Saved data entries:

[Start of section]

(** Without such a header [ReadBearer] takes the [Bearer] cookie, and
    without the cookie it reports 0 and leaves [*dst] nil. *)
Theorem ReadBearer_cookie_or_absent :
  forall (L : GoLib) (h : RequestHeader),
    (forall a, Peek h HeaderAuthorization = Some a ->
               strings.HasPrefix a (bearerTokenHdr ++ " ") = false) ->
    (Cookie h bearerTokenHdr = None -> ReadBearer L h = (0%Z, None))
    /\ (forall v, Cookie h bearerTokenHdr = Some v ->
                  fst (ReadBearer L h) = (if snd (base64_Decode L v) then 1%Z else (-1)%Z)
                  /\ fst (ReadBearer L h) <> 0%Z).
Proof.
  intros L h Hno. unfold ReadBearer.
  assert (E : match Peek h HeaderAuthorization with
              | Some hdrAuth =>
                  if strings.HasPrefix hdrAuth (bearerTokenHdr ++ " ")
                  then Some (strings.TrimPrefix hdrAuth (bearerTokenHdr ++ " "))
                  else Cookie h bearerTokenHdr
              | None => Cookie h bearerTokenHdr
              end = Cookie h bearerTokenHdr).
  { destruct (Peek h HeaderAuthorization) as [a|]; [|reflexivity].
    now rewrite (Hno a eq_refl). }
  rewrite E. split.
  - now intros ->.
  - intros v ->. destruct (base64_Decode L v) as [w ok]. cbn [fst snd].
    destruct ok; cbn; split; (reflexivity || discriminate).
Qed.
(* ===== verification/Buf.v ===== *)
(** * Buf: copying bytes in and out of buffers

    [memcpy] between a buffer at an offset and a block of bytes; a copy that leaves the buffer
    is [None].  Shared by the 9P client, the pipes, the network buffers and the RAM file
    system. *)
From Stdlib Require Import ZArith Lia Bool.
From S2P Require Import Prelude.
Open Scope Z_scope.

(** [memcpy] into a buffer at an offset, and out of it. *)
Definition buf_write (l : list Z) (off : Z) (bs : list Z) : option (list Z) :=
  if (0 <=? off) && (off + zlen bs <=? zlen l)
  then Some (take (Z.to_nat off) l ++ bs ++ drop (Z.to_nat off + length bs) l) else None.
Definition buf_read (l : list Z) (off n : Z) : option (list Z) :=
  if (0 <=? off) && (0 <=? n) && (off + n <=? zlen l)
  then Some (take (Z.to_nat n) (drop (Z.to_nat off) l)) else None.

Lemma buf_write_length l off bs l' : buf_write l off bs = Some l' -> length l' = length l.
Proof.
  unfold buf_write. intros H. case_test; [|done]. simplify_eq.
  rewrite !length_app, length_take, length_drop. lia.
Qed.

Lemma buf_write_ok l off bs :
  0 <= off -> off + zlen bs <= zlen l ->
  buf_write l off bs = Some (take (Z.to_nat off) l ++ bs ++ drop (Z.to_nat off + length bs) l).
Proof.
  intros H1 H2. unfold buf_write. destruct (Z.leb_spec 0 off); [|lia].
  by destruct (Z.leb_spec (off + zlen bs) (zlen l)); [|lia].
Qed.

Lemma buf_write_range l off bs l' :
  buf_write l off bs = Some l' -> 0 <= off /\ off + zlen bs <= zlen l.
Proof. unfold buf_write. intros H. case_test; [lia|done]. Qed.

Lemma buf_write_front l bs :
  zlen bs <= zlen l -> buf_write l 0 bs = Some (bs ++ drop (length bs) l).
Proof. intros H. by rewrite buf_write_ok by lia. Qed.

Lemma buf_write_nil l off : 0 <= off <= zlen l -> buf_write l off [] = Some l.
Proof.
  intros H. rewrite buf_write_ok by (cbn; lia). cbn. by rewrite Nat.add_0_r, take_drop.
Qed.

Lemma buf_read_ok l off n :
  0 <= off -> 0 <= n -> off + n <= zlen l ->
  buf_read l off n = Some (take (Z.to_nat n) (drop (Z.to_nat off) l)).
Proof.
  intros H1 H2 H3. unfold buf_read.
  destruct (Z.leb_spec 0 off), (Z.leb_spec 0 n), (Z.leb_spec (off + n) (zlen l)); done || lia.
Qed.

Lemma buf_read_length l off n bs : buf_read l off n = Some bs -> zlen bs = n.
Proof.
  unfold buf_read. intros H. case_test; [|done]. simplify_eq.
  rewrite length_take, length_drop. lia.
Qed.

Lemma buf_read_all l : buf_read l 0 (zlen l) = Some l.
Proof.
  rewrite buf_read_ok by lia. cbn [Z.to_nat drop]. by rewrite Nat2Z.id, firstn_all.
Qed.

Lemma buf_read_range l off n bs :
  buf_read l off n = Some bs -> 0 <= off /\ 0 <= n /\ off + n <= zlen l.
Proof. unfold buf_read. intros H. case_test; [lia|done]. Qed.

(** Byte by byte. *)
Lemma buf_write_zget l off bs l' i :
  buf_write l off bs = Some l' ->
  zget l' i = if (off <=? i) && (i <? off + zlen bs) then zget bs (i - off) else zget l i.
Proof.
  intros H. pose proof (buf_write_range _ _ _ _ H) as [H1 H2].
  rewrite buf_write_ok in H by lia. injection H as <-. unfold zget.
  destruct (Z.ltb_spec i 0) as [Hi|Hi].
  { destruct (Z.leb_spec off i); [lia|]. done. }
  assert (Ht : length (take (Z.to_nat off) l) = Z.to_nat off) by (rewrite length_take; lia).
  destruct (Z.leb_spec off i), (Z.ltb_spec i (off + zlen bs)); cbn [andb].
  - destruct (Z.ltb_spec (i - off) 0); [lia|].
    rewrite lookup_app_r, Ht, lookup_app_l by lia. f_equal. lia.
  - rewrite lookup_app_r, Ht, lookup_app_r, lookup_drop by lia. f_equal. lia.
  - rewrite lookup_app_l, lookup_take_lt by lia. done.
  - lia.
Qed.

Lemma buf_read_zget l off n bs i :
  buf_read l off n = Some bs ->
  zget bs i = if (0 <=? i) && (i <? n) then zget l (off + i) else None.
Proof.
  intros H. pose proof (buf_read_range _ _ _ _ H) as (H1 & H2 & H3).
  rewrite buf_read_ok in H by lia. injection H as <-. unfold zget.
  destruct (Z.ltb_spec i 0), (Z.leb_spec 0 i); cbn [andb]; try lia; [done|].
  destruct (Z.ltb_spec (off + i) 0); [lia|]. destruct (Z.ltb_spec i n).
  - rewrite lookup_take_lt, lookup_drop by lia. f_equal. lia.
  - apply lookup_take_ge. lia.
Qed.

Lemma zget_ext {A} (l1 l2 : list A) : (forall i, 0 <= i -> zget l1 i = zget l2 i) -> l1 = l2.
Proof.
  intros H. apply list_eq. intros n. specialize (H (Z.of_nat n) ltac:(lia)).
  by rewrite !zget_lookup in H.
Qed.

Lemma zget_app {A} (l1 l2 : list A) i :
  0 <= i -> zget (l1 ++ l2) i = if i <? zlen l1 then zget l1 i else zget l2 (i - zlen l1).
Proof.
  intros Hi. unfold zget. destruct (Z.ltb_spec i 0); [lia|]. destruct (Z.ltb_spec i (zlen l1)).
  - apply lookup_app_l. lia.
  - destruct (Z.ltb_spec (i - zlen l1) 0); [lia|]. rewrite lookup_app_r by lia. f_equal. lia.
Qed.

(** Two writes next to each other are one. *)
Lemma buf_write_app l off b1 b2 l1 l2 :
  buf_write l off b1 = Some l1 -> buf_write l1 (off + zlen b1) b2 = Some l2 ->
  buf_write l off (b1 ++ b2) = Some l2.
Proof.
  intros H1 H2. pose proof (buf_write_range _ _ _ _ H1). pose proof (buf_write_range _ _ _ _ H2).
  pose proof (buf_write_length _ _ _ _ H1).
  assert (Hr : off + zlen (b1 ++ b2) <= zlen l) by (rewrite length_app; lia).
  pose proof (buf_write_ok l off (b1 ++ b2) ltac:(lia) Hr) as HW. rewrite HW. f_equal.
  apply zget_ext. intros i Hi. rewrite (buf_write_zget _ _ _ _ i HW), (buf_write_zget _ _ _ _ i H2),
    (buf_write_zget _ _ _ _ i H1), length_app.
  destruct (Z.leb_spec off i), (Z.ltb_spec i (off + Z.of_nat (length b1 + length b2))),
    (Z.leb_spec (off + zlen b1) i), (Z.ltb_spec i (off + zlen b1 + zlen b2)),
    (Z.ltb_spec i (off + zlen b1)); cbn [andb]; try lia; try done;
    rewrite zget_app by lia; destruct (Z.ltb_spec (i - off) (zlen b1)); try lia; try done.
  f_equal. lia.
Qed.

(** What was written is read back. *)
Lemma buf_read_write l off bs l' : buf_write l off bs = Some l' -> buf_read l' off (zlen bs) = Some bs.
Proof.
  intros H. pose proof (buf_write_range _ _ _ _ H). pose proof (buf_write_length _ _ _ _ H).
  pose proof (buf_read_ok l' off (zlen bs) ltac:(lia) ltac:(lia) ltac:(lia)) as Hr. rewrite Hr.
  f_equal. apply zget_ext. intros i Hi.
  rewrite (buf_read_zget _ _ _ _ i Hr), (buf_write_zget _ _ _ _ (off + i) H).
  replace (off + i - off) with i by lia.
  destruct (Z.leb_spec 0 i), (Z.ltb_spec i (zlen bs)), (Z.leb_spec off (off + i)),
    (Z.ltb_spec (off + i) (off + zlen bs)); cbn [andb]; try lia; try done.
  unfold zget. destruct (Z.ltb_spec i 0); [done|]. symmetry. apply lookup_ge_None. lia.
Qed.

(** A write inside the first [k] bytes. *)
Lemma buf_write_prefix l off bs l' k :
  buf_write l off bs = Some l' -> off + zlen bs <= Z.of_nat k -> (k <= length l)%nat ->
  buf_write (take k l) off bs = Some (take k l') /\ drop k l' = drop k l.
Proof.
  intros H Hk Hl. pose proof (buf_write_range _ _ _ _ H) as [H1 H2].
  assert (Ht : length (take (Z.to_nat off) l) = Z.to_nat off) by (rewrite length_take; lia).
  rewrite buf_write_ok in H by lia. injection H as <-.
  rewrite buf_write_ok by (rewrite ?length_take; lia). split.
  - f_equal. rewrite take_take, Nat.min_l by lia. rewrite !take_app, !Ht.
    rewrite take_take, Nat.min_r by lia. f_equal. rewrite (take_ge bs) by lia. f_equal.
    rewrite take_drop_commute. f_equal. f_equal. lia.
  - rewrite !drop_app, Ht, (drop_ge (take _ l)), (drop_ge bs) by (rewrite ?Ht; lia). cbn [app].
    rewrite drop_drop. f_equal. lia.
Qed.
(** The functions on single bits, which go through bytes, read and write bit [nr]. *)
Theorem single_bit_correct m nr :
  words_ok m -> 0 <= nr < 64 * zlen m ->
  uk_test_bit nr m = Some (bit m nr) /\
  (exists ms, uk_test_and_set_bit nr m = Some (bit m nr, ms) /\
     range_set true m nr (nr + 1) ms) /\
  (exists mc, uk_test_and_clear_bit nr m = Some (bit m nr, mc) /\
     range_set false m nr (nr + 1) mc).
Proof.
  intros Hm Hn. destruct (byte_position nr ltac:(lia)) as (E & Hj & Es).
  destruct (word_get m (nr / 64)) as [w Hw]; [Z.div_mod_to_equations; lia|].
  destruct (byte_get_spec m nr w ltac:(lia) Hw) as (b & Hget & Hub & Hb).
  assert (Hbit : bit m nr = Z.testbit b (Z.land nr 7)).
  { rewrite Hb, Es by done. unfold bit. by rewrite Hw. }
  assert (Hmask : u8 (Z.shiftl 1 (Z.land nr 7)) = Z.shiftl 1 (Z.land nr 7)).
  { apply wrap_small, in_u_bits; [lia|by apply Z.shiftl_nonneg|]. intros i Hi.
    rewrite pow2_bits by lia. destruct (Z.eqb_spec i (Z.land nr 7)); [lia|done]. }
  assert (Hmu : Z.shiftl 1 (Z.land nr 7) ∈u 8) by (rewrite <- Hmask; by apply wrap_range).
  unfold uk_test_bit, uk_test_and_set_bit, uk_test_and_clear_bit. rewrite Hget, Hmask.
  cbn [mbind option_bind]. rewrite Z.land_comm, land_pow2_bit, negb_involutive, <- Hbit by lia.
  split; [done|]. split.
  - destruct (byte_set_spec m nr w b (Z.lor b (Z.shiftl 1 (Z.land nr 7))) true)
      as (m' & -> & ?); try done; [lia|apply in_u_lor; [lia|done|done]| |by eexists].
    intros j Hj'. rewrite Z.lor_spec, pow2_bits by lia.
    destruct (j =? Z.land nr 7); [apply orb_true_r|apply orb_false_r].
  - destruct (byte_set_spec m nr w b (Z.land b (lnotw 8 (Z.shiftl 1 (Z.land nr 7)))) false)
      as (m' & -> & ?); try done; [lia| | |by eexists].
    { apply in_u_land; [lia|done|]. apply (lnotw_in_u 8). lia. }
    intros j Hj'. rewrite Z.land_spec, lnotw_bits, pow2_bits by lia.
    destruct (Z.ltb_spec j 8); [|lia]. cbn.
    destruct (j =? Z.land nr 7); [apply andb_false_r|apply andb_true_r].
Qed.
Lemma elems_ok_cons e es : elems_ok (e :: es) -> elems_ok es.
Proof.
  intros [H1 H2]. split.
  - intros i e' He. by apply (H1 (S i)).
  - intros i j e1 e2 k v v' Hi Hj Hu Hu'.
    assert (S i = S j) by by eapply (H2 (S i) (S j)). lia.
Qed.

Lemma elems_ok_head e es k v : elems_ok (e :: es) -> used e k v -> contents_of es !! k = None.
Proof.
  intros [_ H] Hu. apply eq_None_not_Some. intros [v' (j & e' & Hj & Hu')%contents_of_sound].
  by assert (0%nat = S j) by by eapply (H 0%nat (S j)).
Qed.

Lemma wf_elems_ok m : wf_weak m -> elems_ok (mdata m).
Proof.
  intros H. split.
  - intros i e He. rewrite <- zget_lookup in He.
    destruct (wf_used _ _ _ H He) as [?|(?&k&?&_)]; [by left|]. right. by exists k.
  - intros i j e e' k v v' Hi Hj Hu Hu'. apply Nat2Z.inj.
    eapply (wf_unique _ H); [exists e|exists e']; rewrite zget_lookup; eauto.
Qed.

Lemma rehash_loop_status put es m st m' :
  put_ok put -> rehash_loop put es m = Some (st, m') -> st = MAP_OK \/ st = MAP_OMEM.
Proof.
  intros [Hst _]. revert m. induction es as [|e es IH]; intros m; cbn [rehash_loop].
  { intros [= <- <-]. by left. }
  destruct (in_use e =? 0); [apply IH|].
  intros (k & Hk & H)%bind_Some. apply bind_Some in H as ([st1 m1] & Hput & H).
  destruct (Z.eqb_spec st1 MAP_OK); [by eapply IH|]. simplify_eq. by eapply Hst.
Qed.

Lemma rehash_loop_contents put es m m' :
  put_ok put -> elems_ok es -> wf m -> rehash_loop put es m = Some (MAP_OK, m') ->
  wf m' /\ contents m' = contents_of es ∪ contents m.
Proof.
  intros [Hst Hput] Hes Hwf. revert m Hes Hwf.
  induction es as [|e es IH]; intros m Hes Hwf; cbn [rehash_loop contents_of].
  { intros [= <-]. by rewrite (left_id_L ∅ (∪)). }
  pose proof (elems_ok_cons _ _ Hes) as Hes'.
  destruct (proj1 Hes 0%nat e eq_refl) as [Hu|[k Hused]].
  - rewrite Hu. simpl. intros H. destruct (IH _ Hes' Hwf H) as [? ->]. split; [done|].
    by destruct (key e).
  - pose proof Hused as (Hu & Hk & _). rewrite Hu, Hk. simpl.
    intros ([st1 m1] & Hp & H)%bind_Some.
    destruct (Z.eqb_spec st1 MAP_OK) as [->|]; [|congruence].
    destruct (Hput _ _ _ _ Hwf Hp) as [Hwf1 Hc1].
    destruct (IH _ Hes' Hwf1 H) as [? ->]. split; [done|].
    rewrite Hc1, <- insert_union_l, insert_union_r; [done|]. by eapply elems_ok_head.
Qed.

[End of section]

**EXERCISE DIRECTIONS**
Lines above that have "offset": copy each of them.

**TASK RESULT**
    [memcpy] between a buffer at an offset and a block of bytes; a copy that leaves the buffer
(** [memcpy] into a buffer at an offset, and out of it. *)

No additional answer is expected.